DATASET RECORDS:
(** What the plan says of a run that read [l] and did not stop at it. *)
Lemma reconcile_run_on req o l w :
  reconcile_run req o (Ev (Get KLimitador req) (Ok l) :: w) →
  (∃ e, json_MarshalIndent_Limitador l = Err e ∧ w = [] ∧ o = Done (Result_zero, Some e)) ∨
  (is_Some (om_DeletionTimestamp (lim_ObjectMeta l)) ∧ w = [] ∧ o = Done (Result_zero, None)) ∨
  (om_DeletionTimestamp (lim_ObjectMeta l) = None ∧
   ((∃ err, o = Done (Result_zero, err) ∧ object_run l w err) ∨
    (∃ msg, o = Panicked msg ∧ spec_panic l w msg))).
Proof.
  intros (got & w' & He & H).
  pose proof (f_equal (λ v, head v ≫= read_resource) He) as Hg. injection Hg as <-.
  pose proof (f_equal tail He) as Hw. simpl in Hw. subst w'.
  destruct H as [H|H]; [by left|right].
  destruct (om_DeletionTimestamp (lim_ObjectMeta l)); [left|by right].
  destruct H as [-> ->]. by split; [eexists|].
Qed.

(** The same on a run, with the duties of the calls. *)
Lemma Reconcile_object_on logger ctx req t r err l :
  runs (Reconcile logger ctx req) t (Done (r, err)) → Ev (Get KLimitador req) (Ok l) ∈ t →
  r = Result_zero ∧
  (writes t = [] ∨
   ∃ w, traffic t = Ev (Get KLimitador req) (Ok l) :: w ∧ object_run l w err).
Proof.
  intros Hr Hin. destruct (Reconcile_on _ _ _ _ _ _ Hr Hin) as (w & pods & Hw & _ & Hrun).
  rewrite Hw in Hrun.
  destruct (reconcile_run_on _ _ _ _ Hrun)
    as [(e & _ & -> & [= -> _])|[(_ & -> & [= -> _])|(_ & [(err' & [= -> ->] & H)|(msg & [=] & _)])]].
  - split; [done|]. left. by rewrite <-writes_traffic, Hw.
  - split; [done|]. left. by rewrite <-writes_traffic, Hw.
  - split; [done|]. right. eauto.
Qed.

YOUR ASSIGNMENT: Nothing but the lines from the one with "(** The same" through the last line of the entries should be repeated, and those exactly.

ANSWER FOR THE TASK:
(** The same on a run, with the duties of the calls. *)
Lemma Reconcile_object_on logger ctx req t r err l :
  runs (Reconcile logger ctx req) t (Done (r, err)) → Ev (Get KLimitador req) (Ok l) ∈ t →
  r = Result_zero ∧
  (writes t = [] ∨
   ∃ w, traffic t = Ev (Get KLimitador req) (Ok l) :: w ∧ object_run l w err).
Proof.
  intros Hr Hin. destruct (Reconcile_on _ _ _ _ _ _ Hr Hin) as (w & pods & Hw & _ & Hrun).
  rewrite Hw in Hrun.
  destruct (reconcile_run_on _ _ _ _ Hrun)
    as [(e & _ & -> & [= -> _])|[(_ & -> & [= -> _])|(_ & [(err' & [= -> ->] & H)|(msg & [=] & _)])]].
  - split; [done|]. left. by rewrite <-writes_traffic, Hw.
  - split; [done|]. left. by rewrite <-writes_traffic, Hw.
  - split; [done|]. right. eauto.
Qed.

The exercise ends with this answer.